Stored dataset items
(* ===== verification/Samples.v ===== *)
(** * A sample configuration

    The configuration of the loader's tests ([VALID_YAML] of
    [controlplane/src/config/loader.rs]) and variations of it, on the model of
    the YAML library; the witnesses evaluate on them. *)
From S2P Require Import Prelude RustStr F64 Yaml ConfigTypes.

Definition sample_server : GatewayServer.GatewayServer :=
  GatewayServer.mk "0.0.0.0:8080" "0.0.0.0:9090" 15000 60000 10485760 false
    (Some "0.0.0.0:10003") None.

Definition sample_provider : AuthProvider :=
  AuthProvider.mk "main" "https://auth.example.local/" "api-gateway"
    "http://localhost:7001/.well-known/jwks.json" 300 30.

Definition sample_rate_limits : RateLimitsConfig :=
  RateLimitsConfig.mk "redis:6379" 0 "rl" 50 false
    (SurvivabilityMode.mk true 20 (f64_of_int 5)).

Definition sample_route : RouteConfig :=
  RouteConfig.mk "public-api" ["api.example.com"] "/public" ["GET"; "POST"] false None None
    (RouteRateLimit.mk 100 (f64_of_int 10) "ip")
    (UpstreamConfig.mk "backend" 5000 1) [].

Definition sample_private_route : RouteConfig :=
  RouteConfig.mk "private-api" ["api.example.com"] "/private" ["GET"] true (Some "main")
    (Some ["api.read"])
    (RouteRateLimit.mk 50 (f64_of_int 10) "sub")
    (UpstreamConfig.mk "backend" 1500 0) [].

Definition sample_service : ServiceConfig :=
  ServiceConfig.mk "backend" ["backend-01:8080"] (HealthCheckConfig.mk "/healthz" 2000 500).

Definition sample_observability : ObservabilityConfig.ObservabilityConfig :=
  ObservabilityConfig.mk true true (TracingConfig.mk false EmptyString f64_zero).

Definition config_with (routes : list RouteConfig) (services : list ServiceConfig) : GatewayConfig :=
  GatewayConfig.mk 1 sample_server (AuthConfig.mk [sample_provider]) sample_rate_limits
    routes services sample_observability PluginsConfig.PluginsConfig_default XdsConfig.XdsConfig_default ExtProcConfig.ExtProcConfig_default.

Definition sample_config : GatewayConfig :=
  config_with [sample_route; sample_private_route] [sample_service].

(** The route of [sample_route] with another rate. *)
Definition route_with_rate (rate : f64) : RouteConfig :=
  RouteConfig.mk "public-api" ["api.example.com"] "/public" ["GET"; "POST"] false None None
    (RouteRateLimit.mk 100 rate "ip") (UpstreamConfig.mk "backend" 5000 1) [].

(** A route with the given name, hosts, prefix and service. *)
Definition make_route (name : string) (hosts : list string) (prefix service : string) : RouteConfig :=
  RouteConfig.mk name hosts prefix ["GET"] false None None
    (RouteRateLimit.mk 100 (f64_of_int 10) "ip") (UpstreamConfig.mk service 5000 0) [].
Definition doc_server (s : GatewayServer.GatewayServer) : Node := n_map
  [("listen_address", n_string (GatewayServer.listen_address s));
   ("admin_address", n_string (GatewayServer.admin_address s));
   ("request_timeout_ms", n_int (GatewayServer.request_timeout_ms s));
   ("idle_timeout_ms", n_int (GatewayServer.idle_timeout_ms s));
   ("max_request_body_bytes", n_int (GatewayServer.max_request_body_bytes s));
   ("trust_forwarded_headers", n_bool (GatewayServer.trust_forwarded_headers s));
   ("extauthz_address", n_option n_string (GatewayServer.extauthz_address s));
   ("max_concurrent_requests", n_option n_int (GatewayServer.max_concurrent_requests s))].
Definition doc_provider (p : AuthProvider) : Node := n_map
  [("name", n_string (AuthProvider.name p)); ("issuer", n_string (AuthProvider.issuer p));
   ("audience", n_string (AuthProvider.audience p)); ("jwks_uri", n_string (AuthProvider.jwks_uri p));
   ("cache_ttl_seconds", n_int (AuthProvider.cache_ttl_seconds p));
   ("clock_skew_seconds", n_int (AuthProvider.clock_skew_seconds p))].
Definition doc_auth (a : AuthConfig.AuthConfig) : Node := n_map
  [("providers", n_vec doc_provider (AuthConfig.providers a))].
Definition doc_survivability (s : SurvivabilityMode.SurvivabilityMode) : Node := n_map
  [("enabled", n_bool (SurvivabilityMode.enabled s));
   ("fallback_capacity", n_int (SurvivabilityMode.fallback_capacity s));
   ("fallback_refill_rate_per_sec", n_f64 (SurvivabilityMode.fallback_refill_rate_per_sec s))].
Definition doc_rate_limits (r : RateLimitsConfig) : Node := n_map
  [("redis_address", n_string (RateLimitsConfig.redis_address r));
   ("redis_db", n_int (RateLimitsConfig.redis_db r));
   ("redis_key_prefix", n_string (RateLimitsConfig.redis_key_prefix r));
   ("default_timeout_ms", n_int (RateLimitsConfig.default_timeout_ms r));
   ("fail_open", n_bool (RateLimitsConfig.fail_open r));
   ("survivability_mode", doc_survivability (RateLimitsConfig.survivability_mode r))].
Definition doc_plugin (p : PluginInstance) : Node := n_map
  [("name", n_string (PluginInstance.name p)); ("enabled", n_bool (PluginInstance.enabled p));
   ("fail_mode", n_string (PluginInstance.fail_mode p)); ("config", n_value (PluginInstance.config p))].
Definition doc_bucket (b : RouteRateLimit.RouteRateLimit) : Node := n_map
  [("bucket_capacity", n_int (RouteRateLimit.bucket_capacity b));
   ("refill_rate_per_sec", n_f64 (RouteRateLimit.refill_rate_per_sec b));
   ("key_by", n_string (RouteRateLimit.key_by b))].
Definition doc_upstream (u : UpstreamConfig.UpstreamConfig) : Node := n_map
  [("service", n_string (UpstreamConfig.service u));
   ("request_timeout_ms", n_int (UpstreamConfig.request_timeout_ms u));
   ("retries", n_int (UpstreamConfig.retries u))].
Definition doc_route (r : RouteConfig) : Node := n_map
  [("name", n_string (RouteConfig.name r)); ("hostnames", n_vec n_string (RouteConfig.hostnames r));
   ("path_prefix", n_string (RouteConfig.path_prefix r)); ("methods", n_vec n_string (RouteConfig.methods r));
   ("auth_required", n_bool (RouteConfig.auth_required r));
   ("auth_provider", n_option n_string (RouteConfig.auth_provider r));
   ("required_scopes", n_option (n_vec n_string) (RouteConfig.required_scopes r));
   ("rate_limit", doc_bucket (RouteConfig.rate_limit r)); ("upstream", doc_upstream (RouteConfig.upstream r));
   ("plugins", n_vec doc_plugin (RouteConfig.plugins r))].
Definition doc_health (h : HealthCheckConfig.HealthCheckConfig) : Node := n_map
  [("path", n_string (HealthCheckConfig.path h)); ("interval_ms", n_int (HealthCheckConfig.interval_ms h));
   ("timeout_ms", n_int (HealthCheckConfig.timeout_ms h))].
Definition doc_service (s : ServiceConfig) : Node := n_map
  [("name", n_string (ServiceConfig.name s)); ("endpoints", n_vec n_string (ServiceConfig.endpoints s));
   ("health_check", doc_health (ServiceConfig.health_check s))].
Definition doc_tracing (t : TracingConfig.TracingConfig) : Node := n_map
  [("enabled", n_bool (TracingConfig.enabled t)); ("otlp_endpoint", n_string (TracingConfig.otlp_endpoint t));
   ("sample_rate", n_f64 (TracingConfig.sample_rate t))].
Definition doc_observability (o : ObservabilityConfig.ObservabilityConfig) : Node := n_map
  [("access_log_json", n_bool (ObservabilityConfig.access_log_json o));
   ("prometheus_enabled", n_bool (ObservabilityConfig.prometheus_enabled o));
   ("tracing", doc_tracing (ObservabilityConfig.tracing o))].
Definition doc_limits (l : PluginLimits) : Node := n_map
  [("max_memory_bytes", n_int (PluginLimits.max_memory_bytes l));
   ("max_instructions", n_int (PluginLimits.max_instructions l));
   ("chain_timeout_ms", n_int (PluginLimits.chain_timeout_ms l))].
Definition doc_plugins (p : PluginsConfig.PluginsConfig) : Node := n_map
  [("enabled", n_bool (PluginsConfig.enabled p)); ("directory", n_string (PluginsConfig.directory p));
   ("limits", doc_limits (PluginsConfig.limits p)); ("global", n_vec doc_plugin (PluginsConfig.global p))].
Definition doc_xds (x : XdsConfig.XdsConfig) : Node := n_map
  [("enabled", n_bool (XdsConfig.enabled x)); ("listen_address", n_string (XdsConfig.listen_address x))].
Definition doc_ext_proc (x : ExtProcConfig.ExtProcConfig) : Node := n_map
  [("enabled", n_bool (ExtProcConfig.enabled x)); ("listen_address", n_string (ExtProcConfig.listen_address x))].
Definition doc_config (cfg : GatewayConfig) : Node := n_map
  [("version", n_int (GatewayConfig.version cfg)); ("gateway", doc_server (GatewayConfig.gateway cfg));
   ("auth", doc_auth (GatewayConfig.auth cfg)); ("rate_limits", doc_rate_limits (GatewayConfig.rate_limits cfg));
   ("routes", n_vec doc_route (GatewayConfig.routes cfg));
   ("services", n_vec doc_service (GatewayConfig.services cfg));
   ("observability", doc_observability (GatewayConfig.observability cfg));
   ("plugins", doc_plugins (GatewayConfig.plugins cfg)); ("xds", doc_xds (GatewayConfig.xds cfg));
   ("ext_proc", doc_ext_proc (GatewayConfig.ext_proc cfg))].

BRIEF
Copy the entries above exactly, but only from the line holding "Definition doc_service (s" through the line holding "doc_observability (GatewayConfig.observability cfg));", both included.

YOUR SOLUTION
Definition doc_service (s : ServiceConfig) : Node := n_map
  [("name", n_string (ServiceConfig.name s)); ("endpoints", n_vec n_string (ServiceConfig.endpoints s));
   ("health_check", doc_health (ServiceConfig.health_check s))].
Definition doc_tracing (t : TracingConfig.TracingConfig) : Node := n_map
  [("enabled", n_bool (TracingConfig.enabled t)); ("otlp_endpoint", n_string (TracingConfig.otlp_endpoint t));
   ("sample_rate", n_f64 (TracingConfig.sample_rate t))].
Definition doc_observability (o : ObservabilityConfig.ObservabilityConfig) : Node := n_map
  [("access_log_json", n_bool (ObservabilityConfig.access_log_json o));
   ("prometheus_enabled", n_bool (ObservabilityConfig.prometheus_enabled o));
   ("tracing", doc_tracing (ObservabilityConfig.tracing o))].
Definition doc_limits (l : PluginLimits) : Node := n_map
  [("max_memory_bytes", n_int (PluginLimits.max_memory_bytes l));
   ("max_instructions", n_int (PluginLimits.max_instructions l));
   ("chain_timeout_ms", n_int (PluginLimits.chain_timeout_ms l))].
Definition doc_plugins (p : PluginsConfig.PluginsConfig) : Node := n_map
  [("enabled", n_bool (PluginsConfig.enabled p)); ("directory", n_string (PluginsConfig.directory p));
   ("limits", doc_limits (PluginsConfig.limits p)); ("global", n_vec doc_plugin (PluginsConfig.global p))].
Definition doc_xds (x : XdsConfig.XdsConfig) : Node := n_map
  [("enabled", n_bool (XdsConfig.enabled x)); ("listen_address", n_string (XdsConfig.listen_address x))].
Definition doc_ext_proc (x : ExtProcConfig.ExtProcConfig) : Node := n_map
  [("enabled", n_bool (ExtProcConfig.enabled x)); ("listen_address", n_string (ExtProcConfig.listen_address x))].
Definition doc_config (cfg : GatewayConfig) : Node := n_map
  [("version", n_int (GatewayConfig.version cfg)); ("gateway", doc_server (GatewayConfig.gateway cfg));
   ("auth", doc_auth (GatewayConfig.auth cfg)); ("rate_limits", doc_rate_limits (GatewayConfig.rate_limits cfg));
   ("routes", n_vec doc_route (GatewayConfig.routes cfg));
   ("services", n_vec doc_service (GatewayConfig.services cfg));
   ("observability", doc_observability (GatewayConfig.observability cfg));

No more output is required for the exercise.